NS-00948 - Island end of Cresent Beach
The reef here begins abruptly—no long sandy approach, just a threshold where sand gives way to bommies furred in soft coral. Visibility runs fifteen to twenty-five metres on calm days, and the drop-off sits close enough that you can free-dive to the shelf edge without finning more than thirty strokes from shore. Green turtles graze the seagrass meadows at high tide, and if you pause motionless in waist-deep water, juvenile blacktip reef sharks sometimes cruise past, their dorsal fins slicing the surface film.

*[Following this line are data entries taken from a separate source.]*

(** X20.  Seeding a user is idempotent: once [seedBucketsForUser] has
    ended normally for a user, running it again for that user changes
    nothing, so the default buckets are never stored twice. *)
Theorem seeding_is_idempotent u db db1 :
  DbLib.seedBucketsForUser u db = Done tt db1 ->
  DbLib.seedBucketsForUser u db1 = Done tt db1.
Proof.
  intros Hrun.
  assert (Hdone : col_user_id db1 = true /\ existsb (owned_by u) (buckets db1) = true).
  { unfold DbLib.seedBucketsForUser, has_bucket, bind at 1 2 in Hrun.
    destruct (need_user_id_cases db) as [[Hcol Hn] | [_ Hn]]; rewrite Hn in Hrun;
      [| discriminate].
    destruct (existsb (owned_by u) (buckets db)) eqn:Hex.
    - injection Hrun as <-. auto.
    - pose proof (seed_defaults_step (users db) [] u
                    ("10 min calisthenics", 1)
                    [("25 min cardio", 2); ("Stretching / mobility", 3)] db) as Hstep.
      cbv zeta in Hstep. unfold DbLib.DEFAULT_BUCKETS in Hrun.
      specialize (Hstep ltac:(repeat split; auto; intros ? [])).
      rewrite Hrun in Hstep. destruct Hstep as (Hc & _ & Hs).
      split; [exact Hc | apply Hs; left; reflexivity]. }
  destruct Hdone as [Hcol Hex].
  unfold DbLib.seedBucketsForUser, has_bucket, bind, need_user_id. rewrite Hcol, Hex.
  reflexivity.
Qed.

Lemma seeding_is_idempotent_witness :
  let db := mkDB [1] [] [] 1 true true false true in
  let db1 := mkDB [1] [mkBucket 1 (Some 1) "10 min calisthenics" 1;
                      mkBucket 2 (Some 1) "25 min cardio" 2;
                      mkBucket 3 (Some 1) "Stretching / mobility" 3] [] 4
                  true true false true in
  DbLib.seedBucketsForUser 1 db1 = Done tt db1.
Proof.
  intros db db1. exact (seeding_is_idempotent 1 db db1 eq_refl).
Defined.

End SeedTwiceFacts.

(* ================================================================== *)
(** * The streak and the friends panel *)

Section StreakPanelFacts.
Import Store.

(** The friends panel counts, for a day, what the streak counts. *)
Lemma friendToday_counts u allBuckets entries d :
  Dashboard.checked (Dashboard.friendToday allBuckets entries d (App.u_id u))
  = App.dayChecks (App.userEntriesOf u entries)
      (App.bucketIdSet (App.currentBuckets (Some u) allBuckets)) d.
Proof.
  unfold Dashboard.friendToday, App.dayChecks, App.userEntriesOf, App.currentBuckets,
    App.getBucketsForUser. cbn [Dashboard.checked].
  rewrite !filter_filter. f_equal. apply List.filter_ext. intros e.
  destruct (e_user e =? App.u_id u), (IsoDate.eqb (e_date e) d), (e_checked e),
    (bool_decide _); reflexivity.
Qed.

Lemma friendToday_complete u allBuckets entries d :
  let buckets := App.currentBuckets (Some u) allBuckets in
  Dashboard.complete (Dashboard.friendToday allBuckets entries d (App.u_id u))
  = (0 <? length buckets)%nat
    && (length buckets
        <=? App.dayChecks (App.userEntriesOf u entries) (App.bucketIdSet buckets) d)%nat.
Proof.
  cbv zeta. rewrite <- friendToday_counts. reflexivity.
Qed.



(** Without the proviso the two part company: in the evening west of
    UTC the local day is 2024-04-15 and the UTC day already 2024-04-16.
    With both buckets checked on 2024-04-14 only, the streak walks back
    from 2024-04-15 and is 0, while the panel's status for the local
    yesterday is complete. *)
Example streak_and_panel_across_midnight :
  let u := App.mkUser 1 "Sky" in
  let allBuckets := [App.mkBucket 1 1 "Run" 1; App.mkBucket 2 1 "Swim" 2] in
  let entries := [mkEntry 1 1 (IsoDate.mk 2024 4 14) true;
                  mkEntry 1 2 (IsoDate.mk 2024 4 14) true] in
  let utcToday := IsoDate.mk 2024 4 16 in
  let today := IsoDate.mk 2024 4 15 in
  App.userStreak 10 (Some u) (App.currentBuckets (Some u) allBuckets) entries utcToday
  = Some O
  /\ Dashboard.complete
       (Dashboard.friendToday allBuckets entries (IsoDate.prevDay today) (App.u_id u))
     = true.
Proof. split; vm_compute; reflexivity. Qed.

End StreakPanelFacts.

(* ================================================================== *)
(** * The heat map's cells *)

Section HeatCellFacts.
Import Store.

(** The entries a cell counts. *)
Local Abbreviation cell_counts allBuckets k := (fun e : EntryRow =>
  e_checked e
  && match List.find (fun b => App.id b =? e_bucket e) allBuckets with
     | Some b => App.userId b =? e_user e
     | None => false
     end
  && bool_decide (Dashboard.dayKey (e_user e) (e_date e) = k)).

Lemma countDay_lookup allBuckets k acc e :
  default O (Dashboard.countDay allBuckets acc e !! k)
  = (default O (acc !! k) + if cell_counts allBuckets k e then 1 else 0)%nat.
Proof.
  unfold Dashboard.countDay. destruct (e_checked e); cbn [negb andb]; [| lia].
  destruct (List.find _ allBuckets) as [b |]; [| cbn; lia].
  destruct (App.userId b =? e_user e); cbn [negb andb]; [| lia]. cbv zeta.
  destruct (decide (Dashboard.dayKey (e_user e) (e_date e) = k)) as [<- | Hne].
  - rewrite lookup_insert, bool_decide_eq_true_2 by reflexivity.
    try rewrite decide_True by reflexivity. cbn. lia.
  - rewrite lookup_insert_ne by exact Hne. rewrite bool_decide_eq_false_2 by exact Hne. lia.
Qed.

Lemma filter_cons_length {A} (f : A -> bool) (x : A) (l : list A) :
  length (List.filter f (x :: l))
  = ((if f x then 1 else 0) + length (List.filter f l))%nat.
Proof. cbn [List.filter]. destruct (f x); reflexivity. Qed.

Lemma userDayCompletion_fold allBuckets k entries : forall acc,
  default O (fold_left (Dashboard.countDay allBuckets) entries acc !! k)
  = (default O (acc !! k) + length (List.filter (cell_counts allBuckets k) entries))%nat.
Proof.
  induction entries as [| e l IH]; intros acc; [cbn; lia |].
  cbn [fold_left]. rewrite IH, countDay_lookup, filter_cons_length. lia.
Qed.

(** X22.  A heat-map cell never shows more than everything: with entry
    keys and bucket ids unique, the count of a user's day is at most the
    number of that user's buckets, so the cell's intensity, the count over
    the bucket count, is at most 1. *)
Theorem cell_count_within_buckets allBuckets entries friend date :
  NoDup (map App.id allBuckets) ->
  NoDup (map Sql.entry_key entries) ->
  (Dashboard.cellCount allBuckets entries friend date
   <= length (App.getBucketsForUser allBuckets friend))%nat.
Proof.
  intros Hids Hkeys. unfold Dashboard.cellCount, Dashboard.userDayCompletion.
  rewrite userDayCompletion_fold, lookup_empty. cbn [default from_option Nat.add].
  rewrite <- (length_map App.id (App.getBucketsForUser allBuckets friend)).
  apply (selected_at_most Sql.entry_key e_bucket); [exact Hkeys | |].
  - intros x y _ _ Hx Hy Hb. rewrite !andb_true_iff in Hx, Hy.
    destruct Hx as [_ Hx], Hy as [_ Hy]. apply bool_decide_eq_true in Hx, Hy.
    unfold Dashboard.dayKey in Hx, Hy. unfold Sql.entry_key.
    injection Hx as -> -> -> ->. injection Hy as -> -> -> ->. rewrite Hb. reflexivity.
  - intros e _ He. rewrite !andb_true_iff in He. destruct He as [[_ Hf] Hk].
    apply bool_decide_eq_true in Hk. unfold Dashboard.dayKey in Hk. injection Hk as Hu _ _ _.
    destruct (List.find _ allBuckets) as [b |] eqn:Hfind; [| discriminate].
    apply find_some in Hfind as [Hb Hid]. apply Z.eqb_eq in Hid. rewrite <- Hid.
    apply in_map. unfold App.getBucketsForUser. apply filter_In. split; [exact Hb |].
    rewrite <- Hu. exact Hf.
Qed.

Lemma cell_count_within_buckets_witness :
  let d := IsoDate.mk 2024 4 16 in
  let friend := 1 in
  let allBuckets := [App.mkBucket 1 1 "Run" 1; App.mkBucket 2 2 "Swim" 1] in
  let entries := [mkEntry 1 1 d true; mkEntry 1 2 d true; mkEntry 2 2 d true] in
  (Dashboard.cellCount allBuckets entries friend d
   <= length (App.getBucketsForUser allBuckets friend))%nat.
Proof.
  intros d friend allBuckets entries.
  apply (cell_count_within_buckets allBuckets entries friend d).
  - apply (bool_decide_unpack (NoDup [1; 2])). vm_compute. exact I.
  - apply (bool_decide_unpack (NoDup (map Sql.entry_key entries))). vm_compute. exact I.
Defined.

End HeatCellFacts.

(* ================================================================== *)
(** * An error answer writes nothing *)

Section ErrorAnswerFacts.
Import Store Sql Http Js.

(** Reading statements leave the store as it is. *)
Local Abbreviation Same db0 := (fun db : DB => db = db0).

(** What is asked of a handler: whatever it answers, other than with 200,
    it answers on the store it was given. *)
Local Abbreviation Unwritten db0 := (fun (r : Response) (db : DB) =>
  status r <> 200 -> db = db0).

Lemma answer_unwritten db0 st b :
  hoare (Same db0) (sendJson st b) (Unwritten db0) (fun _ => True).
Proof. apply sendJson_hoare. intros db -> _. reflexivity. Qed.

Lemma success_unwritten db0 (P : DB -> Prop) b :
  hoare P (sendJson 200 b) (Unwritten db0) (fun _ => True).
Proof. apply sendJson_hoare. intros db _ H. cbn in H. congruence. Qed.

Lemma write_then_success {A} db0 (c : M A) (b : A -> Body) :
  hoare (Same db0) (bind c (fun a => sendJson 200 (b a))) (Unwritten db0) (fun _ => True).
Proof.
  eapply hoare_bind with (Q := fun _ _ => True).
  - intros db _. destruct (c db); exact I.
  - intros a. apply success_unwritten.
Qed.
(** [Node anc id b anc' id' b']: block [b'] at position [id'] with
    ancestors [anc'] lies in the subtree of block [b] at position [id]
    with ancestors [anc]. *)
Inductive Node : list (DescribeBlock W) → BlockId → DescribeBlock W →
                 list (DescribeBlock W) → BlockId → DescribeBlock W → Prop :=
| node_self anc id b : Node anc id b anc id b
| node_child anc id b k c anc' id' b' :
    children b !! k = Some c →
    Node (b :: anc) (k :: id) c anc' id' b' →
    Node anc id b anc' id' b'.

(** The blocks met from [b] down along [path], [b] first. *)
Fixpoint blocksOnPath (path : list nat) (b : DescribeBlock W) : list (DescribeBlock W) :=
  b ::
  match path with
  | [] => []
  | i :: path' =>
      match children b !! i with
      | Some c => blocksOnPath path' c
      | None => []
      end
  end.

Definition markSteps (lineage : list BlockId) : list Step :=
  (fun a => SetRanBeforeAll a false) <$> lineage.

(** Section 1 of a visit: the set of flags before and after, the
    history it adds, and whether the visit goes on to the tests ([ok]).
    [lineage] are the blocks whose flag the section sets. *)
Inductive BeforeShape (id : BlockId) (ran : gset BlockId) :
    gset BlockId → list Step → bool → Prop :=
| before_already :
    id ∈ ran → BeforeShape id ran ran [] true
| before_fresh lineage rest ok :
    id ∉ ran →
    id ∈ lineage →
    NoDup lineage →
    (∀ a, a ∈ lineage → (a ∉ ran) ∧ suffix a id) →
    rest = [] ∧ ok = true
      ∨ rest = [BeforeAllRun id lineage] ∧ ok = true
      ∨ rest = [BeforeAllRun id lineage; BeforeAllFailed id] ∧ ok = false →
    BeforeShape id ran (list_to_set lineage ∪ ran) (markSteps lineage ++ rest) ok.

(** A step of an accepted test of the block. *)
Definition TestStep (options : RunOptions W) (id : BlockId)
    (chain : list (DescribeBlock W)) (tests : list (TestCase W)) (s : Step) : Prop :=
  ∃ i testCase,
    tests !! i = Some testCase ∧
    shouldRun options (getSuitePath chain) (tc_name testCase) = true ∧
    (s = TestStarted id i ∨ s = BeforeEachRun id i ∨ s = TestBodyRun id i
     ∨ s = AfterEachRun id i
     ∨ s = TestFinished id i passed ∨ s = TestFinished id i failed).

(** A step of section 4 of the visit of the block. *)
Definition AfterStep (id : BlockId) (s : Step) : Prop :=
  s = AfterAllRun id ∨ s = AfterAllFailed id.

(** The history a visit of a block adds, with the set of blocks whose
    [ranBeforeAll] is set before and after. *)
Inductive VisitShape (options : RunOptions W) :
    list (DescribeBlock W) → BlockId → DescribeBlock W →
    gset BlockId → gset BlockId → list Step → Prop :=
| visit_bailed anc id block ran :
    VisitShape options anc id block ran ran []
| visit_stopped anc id block ran ran' d_before :
    BeforeShape id ran ran' d_before false →
    VisitShape options anc id block ran ran' (Entered id :: d_before)
| visit_full anc id block ran ran1 ran' d_before d_tests d_children d_after :
    BeforeShape id ran ran1 d_before true →
    Forall (TestStep options id (block :: anc) (tests block)) d_tests →
    ChildrenShape options (block :: anc) id (children block) 0 ran1 ran' d_children →
    Forall (AfterStep id) d_after →
    VisitShape options anc id block ran ran'
      (Entered id :: d_before ++ d_tests ++ d_children ++ d_after)
with ChildrenShape (options : RunOptions W) :
    list (DescribeBlock W) → BlockId → list (DescribeBlock W) → nat →
    gset BlockId → gset BlockId → list Step → Prop :=
| children_done chain id cs i ran :
    ChildrenShape options chain id cs i ran ran []
| children_next chain id c cs i ran ran1 ran' d1 d2 :
    VisitShape options chain (i :: id) c ran ran1 d1 →
    ChildrenShape options chain id cs (S i) ran1 ran' d2 →
    ChildrenShape options chain id (c :: cs) i ran ran' (d1 ++ d2).

Scheme VisitShape_mut := Minimality for VisitShape Sort Prop
  with ChildrenShape_mut := Minimality for ChildrenShape Sort Prop.

Definition notSkipped (r : TestResult) : Prop := tr_status r ≠ skipped.

(** From [st] to [st'] the history grows by [d], and the results by
    records that are passed or failed. *)
Definition Delta (st st' : RunState W) (d : list Step) : Prop :=
  history st' = history st ++ d ∧
  ∃ rs, results st' = results st ++ rs ∧ Forall notSkipped rs.

(** A computation that leaves the [ranBeforeAll] flags alone and adds
    only steps that satisfy [φ]. *)
Definition AllSteps {A} (φ : Step → Prop) (m : M W A) : Prop :=
  ∀ st r st', m st = (r, st') →
    ranBeforeAll st' = ranBeforeAll st ∧ ∃ d, Delta st st' d ∧ Forall φ d.

(** The steps of the [i]th test of block [id]. *)
Definition StepOfTest (id : BlockId) (i : nat) (s : Step) : Prop :=
  s = TestStarted id i ∨ s = BeforeEachRun id i ∨ s = TestBodyRun id i
  ∨ s = AfterEachRun id i
  ∨ s = TestFinished id i passed ∨ s = TestFinished id i failed.

Combined Scheme VisitShape_mutind from VisitShape_mut, ChildrenShape_mut.

(** The block a step belongs to; the setting of a flag belongs to the
    visit that sets it, not to the block whose flag it is. *)
Definition owner (s : Step) : option BlockId :=
  match s with
  | Entered b | BeforeAllRun b _ | BeforeAllFailed b
  | TestStarted b _ | BeforeEachRun b _ | TestBodyRun b _ | AfterEachRun b _
  | TestFinished b _ _ | AfterAllRun b | AfterAllFailed b => Some b
  | SetRanBeforeAll _ _ => None
  end.

(** Projections of a history. *)
Definition markedIds (h : list Step) : list BlockId :=
  omap (fun s => match s with SetRanBeforeAll n _ => Some n | _ => None end) h.
(** C9. The check of line 41 is an equality test: a negative total never
    raises the empty-total error, and negative counts are accepted.  With
    [positivos = -5], [negativos = 3], [neutros = 1] (total -1) and the
    default colours the builder returns a figure whose gauge value is the
    float 500.0, outside [0, 100]. *)
Theorem C9_negative_counts_accepted :
  (forall positivos negativos neutros objetivo titulo desglose colores w,
     positivos + negativos + neutros < 0 ->
     fst (grafico_kpi_sentimiento positivos negativos neutros objetivo titulo
            desglose colores w) <> Raise (ValueError empty_total_message)) /\
  (forall objetivo titulo desglose w,
     exists fig ind,
       -5 + 3 + 1 = -1 /\
       fst (grafico_kpi_sentimiento (-5) 3 1 objetivo titulo desglose None w) = Ok fig /\
       fig_data fig = [ind] /\
       ind_value ind = of_decimal 5000 (-1) /\
       (to_Q (ind_value ind) == 500)%Q /\
       ~ (0 <= to_Q (ind_value ind) <= 100)%Q /\
       ge (ind_value ind) (of_Z 100) = true /\
       ge (of_Z 100) (ind_value ind) = false).
Proof.
  split.
  - intros positivos negativos neutros objetivo titulo desglose colores w Ht E.
    apply grafico_raise_inv in E.
    destruct E as [[E _]|[_ [[msg E]|[E|[[parent E]|(_ & _ & E)]]]]];
      [lia|discriminate|discriminate| |].
    + injection E as E. revert E. vm_compute. discriminate.
    + injection E as E. revert E. vm_compute. discriminate.
  - intros objetivo titulo desglose w.
    destruct (getitem_lt default_colores_gauge
                (indice_color_barra (of_decimal 5000 (-1)) objetivo)) as [cb Hcb].
    { change (List.length default_colores_gauge) with 3%nat.
      apply indice_color_barra_lt_3. }
    eexists. eexists. split; [reflexivity|]. split.
    { assert (Hv : forall i c, (i < 3)%nat -> getitem default_colores_gauge i = Ok c ->
                           color_ok c = true).
      { intros i c Hi Hc. pose proof default_colores_validos as V.
        unfold colores_validos in V. rewrite forallb_forall in V.
        apply V. eapply getitem_firstn; eauto. }
      erewrite (grafico_intro (-5) 3 1 objetivo titulo desglose None w
                  (of_decimal 5000 (-1)) _ _ cb);
        [reflexivity|discriminate|vm_compute; reflexivity|vm_compute; reflexivity
        |vm_compute; reflexivity|exact Hcb|reflexivity|reflexivity
        |apply (Hv _ _ (indice_color_barra_lt_3 _ _) Hcb)
        |vm_compute; reflexivity|vm_compute; reflexivity
        |intros _; vm_compute; reflexivity]. }
    split; [destruct desglose; reflexivity|].
    split; [reflexivity|]. split; [vm_compute; reflexivity|].
    split; [|split; vm_compute; reflexivity].
    intros [_ H]. revert H. vm_compute. intros H. apply H. reflexivity.
Qed.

There's no café, no umbrella hire, no lifeguard tower—just a weathered picnic table beneath a stand of she-oaks and a single tap for rinsing salt from your mask. Pack everything in; the resort facilities are a short walk north, but the appeal here is solitude, not amenities. Come at eight in the morning or stay past four, when the last catamaran departs for Cairns and the island exhales.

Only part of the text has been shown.